TCEQ—an agency that has referred to the industry it regulates as “customers” and is loath to punish polluters—has also made life harder for citizens opposing projects. For example, when determining whether a concerned person qualifies as an “affected party” in a case, the agency appears to fixate on whether residents live in very close proximity to the project, even when evidence shows pollution may still affect people farther away.

That was partly the criteria TCEQ used to deny contested case hearings requested by the town of Port Isabel and the colonia of Laguna Heights when two developers proposed building massive liquified natural gas terminals in the Rio Grande Valley in 2017. The agency’s criteria was so strict that it denied Port Isabel’s request even though the city operates an animal shelter and police training facility within a mile of one of the two proposed sites. The agency also failed to translate some public notices or hold public hearings in Spanish, keeping a large population of potentially affected residents in the dark, says Bekah Hinojosa, a Sierra Club organizer based in Brownsville. “There were a lot of flaws in the TCEQ process,” she says. A TCEQ spokesperson says “the public participation process” was followed in the two cases but declined to comment further.

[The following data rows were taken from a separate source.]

(** A wikilink rule with literal [lit] whose replacement writes [repl] in
    place of [lit]: the wikilinks to [lit] change, every other part
    stays. *)
Lemma wikilink_rule_any lit v repl tg tg' p :
  targets_plain tg -> units target_unit lit -> part_ok p ->
  (wikilink_hit lit tg p ->
   forall alias before rest,
     label_ok alias ->
     Js.replacement v
       (Js.mkMatch (wikilink lit alias) [option_map (fun a => "|" ++ a) alias])
       before rest = wikilink repl alias) ->
  full tg' = (if lit =? full tg then repl else full tg) ->
  (is_name_only_link p = true -> bare tg' = (if lit =? bare tg then repl else bare tg)) ->
  absolute tg' = absolute tg -> relative tg' = relative tg ->
  (forall target alias, p = OtherWikilink target alias -> lit <> target) ->
  (forall t, p = Stretch t -> never_matches (exec_wikilink lit) t) ->
  rewrites_part (exec_wikilink lit) v tg tg' p.
Proof.
  intros (Hfull & Hbare & Habs & Hrel) Hlit Hp Hrepl Efull Ebare Eabs Erel Hother
    Hstretch.
  assert (Hwiki : forall x x' alias,
            units target_unit x -> label_ok alias ->
            (lit = x ->
             forall alias before rest,
               label_ok alias ->
               Js.replacement v
                 (Js.mkMatch (wikilink lit alias) [option_map (fun a => "|" ++ a) alias])
                 before rest = wikilink repl alias) ->
            x' = (if lit =? x then repl else x) ->
            forall before rest,
              Js.replace_loop (exec_wikilink lit) v 0 before (wikilink x alias ++ rest) =
              wikilink x' alias
                ++ Js.replace_loop (exec_wikilink lit) v 0 (before ++ wikilink x alias) rest).
  { intros x x' alias Hx Ha Hr Ex'.
    destruct (wikilink_token x alias (units_impl _ _ _ target_unit_no_bang Hx) Ha)
      as (t & Et & Ht).
    pose proof (fun rest =>
      exec_wikilink_on_wikilink lit x alias rest
        (units_impl _ _ _ target_unit_name Hlit) (units_impl _ _ _ target_unit_name Hx)
        (label_ok_alias _ Ha)) as Hexec.
    destruct (String.eqb_spec lit x) as [E|Hne]; subst x'.
    - subst x. apply (token_matched _ v _ _ t Et). intros before rest.
      eexists. split; [apply Hexec|]. split; [reflexivity|]. now apply Hr.
    - apply (token_unmatched _ v _ t (exec_wikilink_starts_with_bang lit) Et Ht Hexec). }
  assert (Hmd : forall alt target,
            units label_unit alt -> units (fun c => c <> "!"%char) target ->
            forall before rest,
              Js.replace_loop (exec_wikilink lit) v 0 before (mdlink alt target ++ rest) =
              mdlink alt target
                ++ Js.replace_loop (exec_wikilink lit) v 0 (before ++ mdlink alt target) rest).
  { intros alt target Halt Htarget.
    destruct (mdlink_shape alt target Halt Htarget) as (t & Et & Ht).
    apply (token_unmatched _ v _ t (exec_wikilink_starts_with_bang lit) Et Ht).
    intros rest. apply exec_wikilink_on_mdlink.
    - apply (units_impl _ _ _ target_unit_no_bracket Hlit).
    - now apply label_no_bracket. }
  destruct p as [t|t|alias|alias|alt|alt|x alias|alt x]; intros before rest Hrest;
    cbn [spell].
  - apply (replace_loop_quiet _ v t (exec_wikilink_starts_an_embed lit) Hp).
    now apply Hrest.
  - apply replace_loop_never. now apply Hstretch.
  - apply Hwiki; auto.
  - apply Hwiki; auto.
  - rewrite Eabs. apply Hmd; [assumption|]. split; [discriminate|].
    apply (units_impl _ _ _ target_unit_no_bang Habs).
  - rewrite Erel. apply Hmd; [assumption|].
    apply (units_impl _ _ _ target_unit_no_bang Hrel).
  - destruct Hp as [Hx Ha]. apply Hwiki; auto.
    + intros E. now destruct (Hother x alias eq_refl).
    + destruct (String.eqb_spec lit x) as [E|_]; [|reflexivity].
      now destruct (Hother x alias eq_refl).
  - destruct Hp as (Halt & Hx & _). apply Hmd; [assumption|].
    apply (units_impl _ _ _ target_unit_no_bang Hx).
Qed.
(** * tour.ia backend (server.js): a shallow embedding of the request handlers

    The development models the Express handlers of [server.js]:
    [POST /api/plan], [POST /api/chat], [GET /api/history],
    [DELETE /api/history/:id], [GET /api/trending] and [GET /api/banner],
    together with the helpers they call ([readHistory], [writeHistory],
    [hashIp], [getClientIp], [startOfDayString]).

    Conventions of the embedding.
    - A JavaScript string is a [string] of bytes (its UTF-8 text, a lone
      surrogate written as its three-byte generalised UTF-8 form).
      Trimming follows the white space of the language, in one, two or
      three bytes; case mapping is exact on ASCII text, and letters
      outside ASCII are left as they are.
    - A JavaScript number is an integer [Z], kept exact whatever its
      size; [NaN] is [None] in [number].  Non-integral numbers are outside
      the model.
    - A JavaScript value that came out of [JSON.parse] is a [json];
      [undefined] is [None] in [option json].  A step that can throw
      returns an [option], [None] being the exception.
    - The handlers run one at a time: each is a function from the state
      of the process (history file, two caches) to a response, a new state
      and the trace of the external calls it made.  What the outside world
      answers during one handler run (the clock, [Math.random], the model
      provider, whether the disk accepts a write and what a failed write
      leaves, the order the engine's sort settles where the language does
      not) is the [env] argument. *)

From Stdlib Require Import String Ascii List ZArith NArith Bool Lia DecimalString.
From Stdlib Require Import QArith Sorted Permutation.
Import ListNotations.
Set Warnings "-register-all".
Open Scope string_scope.
Open Scope Z_scope.

(** ** JavaScript strings *)

Module JsString.

(** The double-quote character, and a string between double quotes. *)
Definition dq : string := String "034" EmptyString.
Definition quoted (s : string) : string := dq ++ s ++ dq.

Definition code (c : ascii) : N := N_of_ascii c.

Definition in_range (lo hi : N) (c : ascii) : bool :=
  ((lo <=? code c) && (code c <=? hi))%N.

(** The white space that [String.prototype.trim] and [parseInt] strip.
    In one byte: TAB, LF, VT, FF, CR, SPACE. *)
Definition is_space (c : ascii) : bool :=
  in_range 9 13 c || (code c =? 32)%N.

(** In two bytes: U+00A0. *)
Definition is_space2 (a b : ascii) : bool :=
  ((code a =? 194) && (code b =? 160))%N.

(** In three bytes: U+1680; U+2000 to U+200A, U+2028, U+2029 and U+202F;
    U+205F; U+3000; U+FEFF. *)
Definition is_space3 (a b c : ascii) : bool :=
  ((code a =? 225) && (code b =? 154) && (code c =? 128))%N ||
  ((code a =? 226) && (code b =? 128))%N &&
    (in_range 128 138 c || in_range 168 169 c || (code c =? 175)%N) ||
  ((code a =? 226) && (code b =? 129) && (code c =? 159))%N ||
  ((code a =? 227) && (code b =? 128) && (code c =? 128))%N ||
  ((code a =? 239) && (code b =? 187) && (code c =? 191))%N.
(** ** Facts about arrays *)

Module XarrayFacts.
Import Xarray.

Lemma indices_length (sh : list nat) : length (indices sh) = size sh.
Proof.
  induction sh as [|n sh IH]; simpl; [reflexivity|].
  rewrite <- IH. generalize 0.
  induction n as [|n IHn]; intros a; simpl; [reflexivity|].
  rewrite length_app, length_map, IHn. reflexivity.
Qed.

Lemma indices_bound (sh : list nat) (idx : list nat) :
  In idx (indices sh) ->
  length idx = length sh /\ forall k, k < length sh -> nth k idx 0 < nth k sh 0.
Proof.
  revert idx. induction sh as [|n sh IH]; intros idx H; simpl in H.
  - destruct H as [<-|[]]. split; [reflexivity|]. simpl. lia.
  - apply in_flat_map in H. destruct H as [i [Hi H]].
    apply in_map_iff in H. destruct H as [tl [<- Htl]].
    apply in_seq in Hi. destruct (IH _ Htl) as [Hl Hb].
    split; [simpl; lia|].
    intros [|k] Hk; simpl in *; [lia|]. apply Hb. lia.
Qed.

Lemma indices_NoDup (sh : list nat) : NoDup (indices sh).
Proof.
  induction sh as [|n sh IH]; simpl.
  - constructor; [simpl; tauto|constructor].
  - assert (G : forall l, NoDup l ->
               NoDup (flat_map (fun i => map (cons i) (indices sh)) l)).
    { induction l as [|a l IHl]; intros Hl; simpl; [constructor|].
      inversion Hl as [|? ? Ha Hl']; subst.
      apply NoDup_app.
      - apply Finite.Injective_map_NoDup; [|exact IH].
        intros x y E. now inversion E.
      - apply IHl, Hl'.
      - intros x Hx Hx'. apply in_map_iff in Hx. destruct Hx as [t [<- _]].
        apply in_flat_map in Hx'. destruct Hx' as [b [Hb Hx']].
        apply in_map_iff in Hx'. destruct Hx' as [t' [E _]].
        inversion E; subst. contradiction. }
    apply G, seq_NoDup.
Qed.

Lemma cells_index (S : DataArray) (idx : list nat) (v : sample) :
  In (idx, v) (cells S) -> In idx (indices (shape S)) /\ In v (values S).
Proof.
  intros H. split.
  - eapply in_combine_l, H.
  - eapply in_combine_r, H.
Qed.

Lemma combine_covers {A B : Type} (l1 : list A) (l2 : list B) (y : B) :
  length l2 <= length l1 -> In y l2 -> exists x, In (x, y) (combine l1 l2).
Proof.
  revert l1. induction l2 as [|b l2 IH]; intros l1 Hl Hy; [destruct Hy|].
  destruct l1 as [|a l1]; simpl in Hl; [lia|].
  destruct Hy as [->|Hy].
  - exists a. now left.
  - destruct (IH l1 ltac:(lia) Hy) as [x Hx]. exists x. now right.
Qed.

Lemma values_cells (S : DataArray) (v : sample) :
  wf S -> In v (values S) -> exists idx, In (idx, v) (cells S).
Proof.
  intros Hwf Hv. apply combine_covers; [|exact Hv].
  rewrite indices_length. unfold wf in Hwf. lia.
Qed.

Lemma item_cells (S : DataArray) (idx : list nat) (v : sample) :
  In (idx, v) (cells S) -> item S idx = Some v.
Proof.
  unfold item, cells.
  pose proof (indices_NoDup (shape S)) as ND.
  revert ND. generalize (indices (shape S)) as l1. generalize (values S) as l2.
  intros l2 l1. revert l2.
  induction l1 as [|a l1 IH]; intros l2 ND H; [destruct H|].
  destruct l2 as [|b l2]; [destruct H|].
  inversion ND as [|? ? Ha ND']; subst. simpl in *.
  unfold index_eqb at 1. destruct (list_eq_dec Nat.eq_dec a idx) as [E|NE].
  - subst a. destruct H as [H|H]; [now inversion H|].
    exfalso. apply Ha. eapply in_combine_l, H.
  - destruct H as [H|H]; [inversion H; contradiction|].
    now apply IH.
Qed.

(** *** The maximum *)

Lemma fmax_fold_in (vs : list sample) (v : sample) :
  In (fold_left fmax vs v) (v :: vs).
Proof.
  revert v. induction vs as [|u vs IH]; intros v; simpl; [now left|].
  destruct (IH (fmax v u)) as [E|H].
  - rewrite <- E. destruct v as [|x], u as [|y]; simpl; auto.
    destruct (Qle_bool x y); auto.
  - right. now right.
Qed.

Lemma fmax_fold_num (vs : list sample) (x : Q) :
  exists m, fold_left fmax vs (Num x) = Num m /\ (x <= m)%Q /\
            forall q, In (Num q) vs -> (q <= m)%Q.
Proof.
  revert x. induction vs as [|u vs IH]; intros x; simpl.
  - exists x. split; [reflexivity|]. split; [apply Qle_refl|tauto].
  - destruct u as [|y]; simpl.
    + destruct (IH x) as [m [Hm [Hx Hall]]]. exists m.
      split; [exact Hm|]. split; [exact Hx|].
      intros q [E|H]; [discriminate|now apply Hall].
    + destruct (Qle_bool x y) eqn:E.
      * destruct (IH y) as [m [Hm [Hy Hall]]]. exists m.
        apply Qle_bool_iff in E.
        split; [exact Hm|]. split; [eapply Qle_trans; eassumption|].
        intros q [Eq|H]; [inversion Eq; subst; exact Hy|now apply Hall].
      * destruct (IH x) as [m [Hm [Hx Hall]]]. exists m.
        assert (N : ~ (x <= y)%Q) by (rewrite <- Qle_bool_iff, E; discriminate).
        apply Qnot_le_lt, Qlt_le_weak in N.
        split; [exact Hm|]. split; [exact Hx|].
        intros q [Eq|H]; [|now apply Hall].
        inversion Eq; subst. eapply Qle_trans; eassumption.
Qed.

Lemma fmax_fold_upper (vs : list sample) (v : sample) (q : Q) :
  In (Num q) (v :: vs) ->
  exists m, fold_left fmax vs v = Num m /\ (q <= m)%Q.
Proof.
  revert v. induction vs as [|u vs IH]; intros v H.
  - destruct H as [->|[]]. exists q. split; [reflexivity|apply Qle_refl].
  - destruct v as [|x].
    + simpl. apply IH. destruct H as [E|H]; [discriminate|exact H].
    + destruct (fmax_fold_num (u :: vs) x) as [m [Hm [Hx Hall]]].
      exists m. split; [exact Hm|].
      destruct H as [E|H]; [inversion E; subst; exact Hx|now apply Hall].
Qed.

End XarrayFacts.

(** ** Facts about the maximum step *)

Module RtmFacts.
Import Xarray Rtm XarrayFacts.

Lemma has_number_In (S : DataArray) :
  has_number S = true -> exists q, In (Num q) (values S).
Proof.
  unfold has_number. intros H. apply existsb_exists in H.
  destruct H as [[|q] [Hin H]]; [discriminate|]. now exists q.
Qed.

(** A zero-size array has no sample. *)
Lemma size_zero (sh : list nat) : In 0 sh -> size sh = 0.
Proof.
  induction sh as [|n sh IH]; intros H; [destruct H|]. simpl.
  destruct H as [->|H]; [reflexivity|]. rewrite (IH H). lia.
Qed.

Lemma max_empty (S : DataArray) :
  wf S -> In 0 (shape S) -> max S = Raise ValueError.
Proof.
  intros Hwf H0. unfold wf in Hwf. rewrite (size_zero _ H0) in Hwf.
  unfold max. destruct (values S); [reflexivity|discriminate].
Qed.

(** The maximum of an array with a number in it: a number, attained in some
    cell and above every other number. *)
Lemma max_number (S : DataArray) :
  wf S -> has_number S = true ->
  exists m, max S = Ok (Num m) /\
            (exists idx, In idx (nonzero S (Num m))) /\
            (forall q, In (Num q) (values S) -> (q <= m)%Q).
Proof.
  intros Hwf Hn. destruct (has_number_In _ Hn) as [q0 Hq0].
  unfold max. destruct (values S) as [|v vs] eqn:E; [destruct Hq0|].
  destruct (fmax_fold_upper vs v q0 Hq0) as [m [Hm _]].
  exists m. split; [now rewrite Hm|]. split.
  - pose proof (fmax_fold_in vs v) as Hin. rewrite Hm, <- E in Hin.
    destruct (values_cells S _ Hwf Hin) as [idx Hidx].
    exists idx. unfold nonzero. apply in_map_iff. exists (idx, Num m).
    split; [reflexivity|]. apply filter_In. split; [exact Hidx|].
    simpl. apply Qeq_bool_refl.
  - intros q Hq. destruct (fmax_fold_upper vs v q Hq) as [m' [Hm' Hle]].
    rewrite Hm in Hm'. inversion Hm'; subst. exact Hle.
Qed.

Lemma nonzero_cells (S : DataArray) (m : Q) (idx : list nat) :
  In idx (nonzero S (Num m)) ->
  exists q, In (idx, Num q) (cells S) /\ (q == m)%Q.
Proof.
  unfold nonzero. intros H. apply in_map_iff in H.
  destruct H as [[i v] [E H]]. simpl in E. subst i.
  apply filter_In in H. destruct H as [Hc Hv]. simpl in Hv.
  destruct v as [|q]; [discriminate|]. exists q. split; [exact Hc|].
  now apply Qeq_bool_iff.
Qed.

Lemma nonzero_holds (S : DataArray) (m : Q) (idx : list nat) :
  In idx (nonzero S (Num m)) -> holds_maximum S m idx.
Proof.
  intros H. destruct (nonzero_cells _ _ _ H) as [q [Hc Hq]].
  exists q. split; [now apply item_cells|exact Hq].
Qed.

Lemma nonzero_bound (S : DataArray) (m : Q) (idx : list nat) :
  In idx (nonzero S (Num m)) ->
  length idx = length (axes S) /\
  forall k, k < length (axes S) -> nth k idx 0 < nth k (shape S) 0.
Proof.
  intros H. destruct (nonzero_cells _ _ _ H) as [q [Hc _]].
  apply cells_index in Hc. destruct Hc as [Hi _].
  apply indices_bound in Hi.
  assert (E : length (shape S) = length (axes S)) by apply length_map.
  rewrite E in Hi. exact Hi.
Qed.

(** The first element that passes a filter over a range is the least one. *)
Lemma filter_seq_first (p : nat -> bool) (n a j : nat) :
  a <= j < a + n -> p j = true ->
  exists i rest, filter p (seq a n) = i :: rest /\ p i = true /\
                 forall j', j' < i -> a <= j' -> p j' = false.
Proof.
  revert a. induction n as [|n IH]; intros a Hj Hp; [lia|]. simpl.
  destruct (p a) eqn:Ea.
  - exists a, (filter p (seq (S a) n)). split; [reflexivity|].
    split; [exact Ea|]. intros; lia.
  - assert (j <> a) by (intros ->; congruence).
    destruct (IH (S a) ltac:(lia) Hp) as [i [rest [E [Hi Hleast]]]].
    exists i, rest. split; [exact E|]. split; [exact Hi|].
    intros j' Hlt Hge. destruct (Nat.eq_dec j' a) as [->|]; [exact Ea|].
    apply Hleast; lia.
Qed.

(** Along axis [k], [where] keeps first the least index at which the
    condition holds somewhere. *)
Lemma unique_axis_first (nz : list (list nat)) (k n : nat) (idx0 : list nat) :
  In idx0 nz -> nth k idx0 0 < n ->
  exists i rest, unique_axis nz k n = i :: rest /\
    (exists idx, In idx nz /\ nth k idx 0 = i) /\
    (forall idx, In idx nz -> i <= nth k idx 0).
Proof.
  intros Hin Hlt. unfold unique_axis.
  set (p := fun i => existsb (fun idx => nth k idx 0 =? i) nz).
  assert (Hp : p (nth k idx0 0) = true).
  { unfold p. apply existsb_exists. exists idx0. split; [exact Hin|].
    apply Nat.eqb_refl. }
  destruct (filter_seq_first p n 0 (nth k idx0 0) ltac:(lia) Hp)
    as [i [rest [E [Hi Hleast]]]].
  exists i, rest. split; [exact E|]. split.
  - unfold p in Hi. apply existsb_exists in Hi. destruct Hi as [idx [H1 H2]].
    exists idx. split; [exact H1|]. now apply Nat.eqb_eq.
  - intros idx Hidx. destruct (Nat.le_gt_cases i (nth k idx 0)) as [|Hgt]; [assumption|].
    assert (p (nth k idx 0) = false) as F by (apply Hleast; lia).
    unfold p in F. assert (T : existsb (fun idx' => nth k idx' 0 =? nth k idx 0) nz = true).
    { apply existsb_exists. exists idx. split; [exact Hidx|apply Nat.eqb_refl]. }
    congruence.
Qed.

Lemma lex_le_pointwise (priority : list nat) (a b : list nat) :
  (forall k, In k priority -> nth k a 0 <= nth k b 0) -> lex_le priority a b.
Proof.
  induction priority as [|k rest IH]; intros H; simpl; [exact I|].
  assert (nth k a 0 <= nth k b 0) by (apply H; now left).
  destruct (Nat.eq_dec (nth k a 0) (nth k b 0)) as [E|NE]; [|left; lia].
  right. split; [exact E|]. apply IH. intros k' Hk'. apply H. now right.
Qed.

Lemma indexers_four (S : DataArray) (m : sample) (a0 a1 a2 a3 : Axis) :
  axes S = [a0; a1; a2; a3] ->
  indexers S m =
    [unique_axis (nonzero S m) 0 (length (labels a0));
     unique_axis (nonzero S m) 1 (length (labels a1));
     unique_axis (nonzero S m) 2 (length (labels a2));
     unique_axis (nonzero S m) 3 (length (labels a3))].
Proof. intros E. unfold indexers. rewrite E. reflexivity. Qed.

Lemma axes_where_eq_drop (S : DataArray) (m : sample) :
  axes (where_eq_drop S m) =
    map (fun ak => {| dim := dim (fst ak);
                      labels := map (fun i => nth i (labels (fst ak)) 0%Q)
                                    (snd ak) |})
        (combine (axes S) (indexers S m)).
Proof. reflexivity. Qed.

(** On a four-axis array in which the maximum [m] occurs, the maximum step
    reads the cell made of the least index, axis by axis, at which [m]
    occurs. *)
Lemma first_kept_four (S : DataArray) (m : Q) (idx0 : list nat) :
  length (axes S) = 4 ->
  In idx0 (nonzero S (Num m)) ->
  exists idx,
    length idx = 4 /\
    first_kept (indexers S (Num m)) = Ok idx /\
    coords_at_zeros 4 (axes (where_eq_drop S (Num m))) = Ok (coords_of S idx) /\
    forall k, k < 4 ->
      (exists idx', In idx' (nonzero S (Num m)) /\ nth k idx' 0 = nth k idx 0) /\
      (forall idx', In idx' (nonzero S (Num m)) -> nth k idx 0 <= nth k idx' 0).
Proof.
  intros H4 H0.
  destruct (axes S) as [|a0 [|a1 [|a2 [|a3 [|]]]]] eqn:E; try discriminate.
  destruct (nonzero_bound _ _ _ H0) as [_ Hb]. rewrite E in Hb.
  unfold shape in Hb. rewrite E in Hb. simpl in Hb.
  destruct (unique_axis_first _ 0 _ _ H0 (Hb 0 ltac:(lia))) as [i0 [r0 [E0 [X0 L0]]]].
  destruct (unique_axis_first _ 1 _ _ H0 (Hb 1 ltac:(lia))) as [i1 [r1 [E1 [X1 L1]]]].
  destruct (unique_axis_first _ 2 _ _ H0 (Hb 2 ltac:(lia))) as [i2 [r2 [E2 [X2 L2]]]].
  destruct (unique_axis_first _ 3 _ _ H0 (Hb 3 ltac:(lia))) as [i3 [r3 [E3 [X3 L3]]]].
  exists [i0; i1; i2; i3]. split; [reflexivity|].
  rewrite axes_where_eq_drop, (indexers_four S _ _ _ _ _ E), E0, E1, E2, E3.
  unfold coords_of. rewrite E.
  split; [reflexivity|]. split; [reflexivity|].
  intros k Hk.
  destruct k as [|[|[|[|k]]]]; simpl; try lia; split; assumption.
Qed.

Lemma holds_nonzero (S : DataArray) (m : Q) (idx : list nat) :
  holds_maximum S m idx -> In idx (nonzero S (Num m)).
Proof.
  intros [q [Hi Hq]]. unfold item in Hi.
  destruct (find _ (cells S)) as [[i v]|] eqn:F; [|discriminate].
  simpl in Hi. inversion Hi; subst v.
  apply find_some in F. destruct F as [Hc He]. simpl in He.
  unfold index_eqb in He. destruct (list_eq_dec Nat.eq_dec i idx); [|discriminate].
  subst i. unfold nonzero. apply in_map_iff. exists (idx, Num q).
  split; [reflexivity|]. apply filter_In. split; [exact Hc|].
  simpl. now apply Qeq_bool_iff.
Qed.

As the state continues to help industrial projects off the ground, more contentious permit applications are in the pipeline. In Austin, a landfill operator near Austin-Bergstrom International Airport wants to extend the dump closer to the airport’s landing strips, a change that pilots say will increase the likelihood of planes striking birds that frequent the landfill. In Caldwell County between Austin and San Antonio, landowners are rallying against a proposed wastewater treatment plant they fear could contaminate their water wells. Environmental advocates say they hope even the weakened state rules will still give project opponents a fighting chance in Texas.